Docker has acquired startup SocketPlane, which is developing technology to bring software-defined networking to Docker containers.
"We had a simple, first-generation network stack," said Scott Johnston, senior vice president of product at Docker, in an interview with InformationWeek. This was sufficient for developers running a few containers on a laptop or in a test environment.
But as Docker’s popularity has grown, applications can run on hundreds or thousands of containers across multiple hosts in a data center.
"We need the open source network DNA inside the company to guide the community to a next-generation API to address the scaling challenges and ephemeral nature of containers," said Johnston.
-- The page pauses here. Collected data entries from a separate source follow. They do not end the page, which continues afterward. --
(** The loops of [extract] over the items of a dict and over the elements
    of a list, for a given way [f] to extract from a value. *)
Definition extract_items (f : json -> str -> option (list (str * str)))
    (path : str) : list (str * json) -> option (list (str * str)) :=
  fix items (d : list (str * json)) : option (list (str * str)) :=
    match d with
    | [] => Some []
    | (key, value) :: d' =>
        match f value (dict_path path key) with
        | None => None
        | Some here =>
            match items d' with
            | None => None
            | Some there => Some (here ++ there)
            end
        end
    end.

Definition extract_elements (f : json -> str -> option (list (str * str)))
    (path : str) : nat -> list json -> option (list (str * str)) :=
  fix elements (i : nat) (l : list json) : option (list (str * str)) :=
    match l with
    | [] => Some []
    | item :: l' =>
        match f item (list_path path i) with
        | None => None
        | Some here =>
            match elements (S i) l' with
            | None => None
            | Some there => Some (here ++ there)
            end
        end
    end.

(** What [extract] does with a string leaf. *)
Definition extract_leaf (self : QualityValidator) (s path : str)
  : option (list (str * str)) :=
  match any_scanned (scanned_fields (scan_scope self)) path with
  | None => None
  | Some true => Some [(path, s)]
  | Some false =>
      if is_empty (scanned_fields (scan_scope self))
      then Some [(path, s)] else Some []
  end.

(** The inner function [extract(data, path)] of [_get_scannable_fields];
    its result is what it appends to [fields]. *)
Fixpoint extract (self : QualityValidator) (data : json) (path : str)
  {struct data} : option (list (str * str)) :=
  if existsb (str_eqb path) (ignored_fields (scan_scope self)) then Some []
  else
    match data with
    | JStr s => extract_leaf self s path
    | JDict d => extract_items (extract self) path d
    | JList l => extract_elements (extract self) path 0 l
    | _ => Some []
    end.

Definition _get_scannable_fields (self : QualityValidator)
    (spec_data : dict) : option (list (str * str)) :=
  extract self (JDict spec_data) [].

(** The loop over the patterns for one field. *)
Fixpoint scan_patterns (pats : list ForbiddenPattern) (path preprocessed : str)
    (result : QualityValidationResult) : option QualityValidationResult :=
  match pats with
  | [] => Some result
  | pattern :: rest =>
      match ForbiddenPattern_match pattern preprocessed with
      | None => None
      | Some (Some (c :: m)) =>
          scan_patterns rest path preprocessed
            (add_violation result
               (mkPatternViolation path (fp_pattern pattern) (c :: m)
                  (fp_category pattern) (fp_severity pattern)
                  (fp_fix pattern) None))
      | Some _ => scan_patterns rest path preprocessed result
      end
  end.

(** The loop over the fields. *)
Fixpoint scan_fields (self : QualityValidator) (fields : list (str * str))
    (result : QualityValidationResult) : option QualityValidationResult :=
  match fields with
  | [] => Some result
  | (path, value) :: rest =>
      match scan_patterns (patterns self) path
                          (_preprocess_text self value) result with
      | None => None
      | Some result' => scan_fields self rest result'
      end
  end.

Section WithRepr.
Context {R : Repr}.

(** The body of the loop of [_validate_decision_rules] for rule [i].  A rule
    that is not a mapping has no [get]: [None]. *)
Definition check_rule (i : nat) (rule : json)
    (result : QualityValidationResult) : option QualityValidationResult :=
  match rule with
  | JDict r =>
      let rule_id :=
        py_str (dict_get_default (lit "id")
                  (JStr (lit "rule_" ++ str_of_nat i)) r) in
      let when := dict_get (lit "when") r in
      let result1 :=
        if is_none when then
          add_violation result
            (mkPatternViolation
               (lit "decision_rules." ++ rule_id ++ lit ".when")
               (lit "missing") (lit "<missing>")
               (lit "MISSING_CONDITION") (lit "error")
               (lit "Add 'when' condition to decision rule") None)
        else
          match when with
          | Some (JStr w) =>
              if is_empty (strip w) then
                add_violation result
                  (mkPatternViolation
                     (lit "decision_rules." ++ rule_id ++ lit ".when")
                     (lit "empty") (lit "<empty>")
                     (lit "EMPTY_CONDITION") (lit "error")
                     (lit "Provide non-empty 'when' condition") None)
              else result
          | _ => result
          end in
      if is_none (dict_get (lit "then") r) then
        Some (add_violation result1
                (mkPatternViolation
                   (lit "decision_rules." ++ rule_id ++ lit ".then")
                   (lit "missing") (lit "<missing>")
                   (lit "MISSING_ACTION") (lit "error")
                   (lit "Add 'then' action to decision rule") None))
      else Some result1
  | _ => None
  end.

Fixpoint check_rules (i : nat) (rules : list json)
    (result : QualityValidationResult) : option QualityValidationResult :=
  match rules with
  | [] => Some result
  | rule :: rest =>
      match check_rule i rule result with
      | None => None
      | Some result' => check_rules (S i) rest result'
      end
  end.

Definition _validate_decision_rules (spec_data : dict)
    (result : QualityValidationResult) : option QualityValidationResult :=
  let decision_rules :=
    dict_get_default (lit "decision_rules") (JDict []) spec_data in
  let rules :=
    match decision_rules with
    | JList l => l
    | JDict d =>
        map snd (filter (fun kv => negb (str_eqb (fst kv) (lit "_config"))
                                   && is_dict (snd kv)) d)
    | _ => []
    end in
  check_rules 0 rules result.

(** [type(schema).__name__] *)
Definition type_name (v : json) : str :=
  match v with
  | JNull => lit "NoneType"
  | JBool _ => lit "bool"
  | JInt _ => lit "int"
  | JFloat _ _ => lit "float"
  | JStr _ => lit "str"
  | JList _ => lit "list"
  | JDict _ => lit "dict"
  end.

Definition _validate_output_contract (spec_data : dict)
    (result : QualityValidationResult) : option QualityValidationResult :=
  match dict_get_default (lit "output_contract") (JDict []) spec_data with
  | JDict output_contract =>
      let schema := dict_get (lit "schema") output_contract in
      if is_none schema then
        Some (add_violation result
                (mkPatternViolation (lit "output_contract.schema")
                   (lit "missing") (lit "<missing>") (lit "MISSING_SCHEMA")
                   (lit "error")
                   (lit "Add JSON Schema for output validation") None))
      else
        match schema with
        | Some (JDict sch) =>
            if negb (dict_has (lit "type") sch)
               && negb (dict_has (lit "$ref") sch)
            then
              Some (add_violation result
                      (mkPatternViolation (lit "output_contract.schema")
                         (lit "missing_type") (lit "<no type>")
                         (lit "INCOMPLETE_SCHEMA") (lit "warning")
                         (lit "Add 'type' field to schema") None))
            else Some result
        | Some other =>
            Some (add_violation result
                    (mkPatternViolation (lit "output_contract.schema")
                       (lit "invalid_type") (type_name other)
                       (lit "INVALID_SCHEMA") (lit "error")
                       (lit "Schema must be a JSON Schema object") None))
        | None => Some result
        end
  | _ => None
  end.

Definition empty_result : QualityValidationResult :=
  mkQualityValidationResult true [] [] 0 0 0.

(** The first part of [validate]: the forbidden-pattern scan. *)
Definition scan_spec (self : QualityValidator) (spec_data : dict)
  : option QualityValidationResult :=
  match _get_scannable_fields self spec_data with
  | None => None
  | Some fields => scan_fields self fields empty_result
  end.

Definition validate (self : QualityValidator) (spec_data : dict)
  : option QualityValidationResult :=
  match scan_spec self spec_data with
  | None => None
  | Some result =>
      match _validate_decision_rules spec_data result with
      | None => None
      | Some result' => _validate_output_contract spec_data result'
      end
  end.

(** ** What a scan adds to a result *)

Definition is_error (v : PatternViolation) : bool :=
  str_eqb (v_severity v) (lit "error").

Lemma add_violation_violations r v :
  violations (add_violation r v) = violations r ++ [v].
Proof.
  unfold add_violation.
  destruct (str_eqb (v_severity v) (lit "error")); [reflexivity|].
  destruct (str_eqb (v_severity v) (lit "warning")); [reflexivity|].
  destruct (str_eqb (v_severity v) (lit "info")); reflexivity.
Qed.

Lemma add_violation_valid r v :
  valid (add_violation r v) = valid r && negb (is_error v).
Proof.
  unfold add_violation, is_error.
  destruct (str_eqb (v_severity v) (lit "error")).
  - simpl. rewrite andb_false_r. reflexivity.
  - rewrite andb_true_r.
    destruct (str_eqb (v_severity v) (lit "warning")); [reflexivity|].
    destruct (str_eqb (v_severity v) (lit "info")); reflexivity.
Qed.

(** A later result: more violations at the end, and still invalid if it was
    invalid. *)
Definition extends (r r' : QualityValidationResult) (vs : list PatternViolation)
  : Prop :=
  violations r' = violations r ++ vs /\
  valid r' = valid r && forallb (fun v => negb (is_error v)) vs.

Lemma extends_refl r : extends r r [].
Proof.
  split; [rewrite app_nil_r; reflexivity|]. simpl. rewrite andb_true_r.
  reflexivity.
Qed.

Lemma extends_add r v : extends r (add_violation r v) [v].
Proof.
  split; [apply add_violation_violations|].
  rewrite add_violation_valid. simpl. rewrite andb_true_r. reflexivity.
Qed.

Lemma extends_trans a b c vs ws :
  extends a b vs -> extends b c ws -> extends a c (vs ++ ws).
Proof.
  intros [H1 H2] [H3 H4]. split.
  - rewrite H3, H1, app_assoc. reflexivity.
  - rewrite H4, H2, forallb_app, andb_assoc. reflexivity.
Qed.

(** The violations one field yields, in the order of the patterns. *)
Fixpoint pattern_violations (pats : list ForbiddenPattern)
    (path preprocessed : str) : option (list PatternViolation) :=
  match pats with
  | [] => Some []
  | pattern :: rest =>
      match ForbiddenPattern_match pattern preprocessed with
      | None => None
      | Some found =>
          match pattern_violations rest path preprocessed with
          | None => None
          | Some vs =>
              match found with
              | Some (c :: m) =>
                  Some (mkPatternViolation path (fp_pattern pattern) (c :: m)
                          (fp_category pattern) (fp_severity pattern)
                          (fp_fix pattern) None :: vs)
              | _ => Some vs
              end
          end
      end
  end.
SocketPlane sets up network overlays to create a virtual network by using Open vSwitch to build VXLAN tunnels to connect Docker containers. Each container gets an IP address that stays with the container regardless of where it migrates.
[ Learn more about containers. Read Containers Explained: 9 Essentials You Need To Know. ]
According to Johnston, each physical host will have a container that runs Open vSwitch and will serve as a distributed controller for the virtual network.
Johnston noted that SocketPlane won't be the exclusive mechanism for linking Docker containers. Networking companies such as Cisco and VMware, and other open source projects such as Weave, can use an API developed by SocketPlane to link in their own networking stacks.
"We're not buying SocketPlane to compete with others in the community," said Johnston. "We want the expertise to guide the community in the development of this open networking API."
We asked Johnston why the company didn't go with a project such as Neutron, which provides an API for networking in OpenStack. He said the scale and dynamic nature of containers and microservices creates new networking challenges. The design point for OpenStack is a virtual machine. Applications running on VMs may only need tens or a few hundred VMs to interconnect.
"In the world of containers, we see hundreds or thousands of containers making up an application," said Johnston. "When you stand up a VM, you stand it up for weeks or months. Containers may live for a minute, or move to a new host. The ephemeral nature of containers in a distributed app [is] different."
For more information on SocketPlane, Ryan Waller's blog Au Courant Technology has a detailed post on setting up a simple SocketPlane network connection.
SocketPlane will appear on a live panel at Interop Las Vegas, David Vs. Goliath: New Startups Driving Innovation, hosted by Alex Benik, a partner at Battery Ventures.
Johnston declined to provide financial details of the deal, but did say that the company will bring all of SocketPlane's six-person team on board. SocketPlane was founded in October 2014 and is backed by LightSpeed Ventures.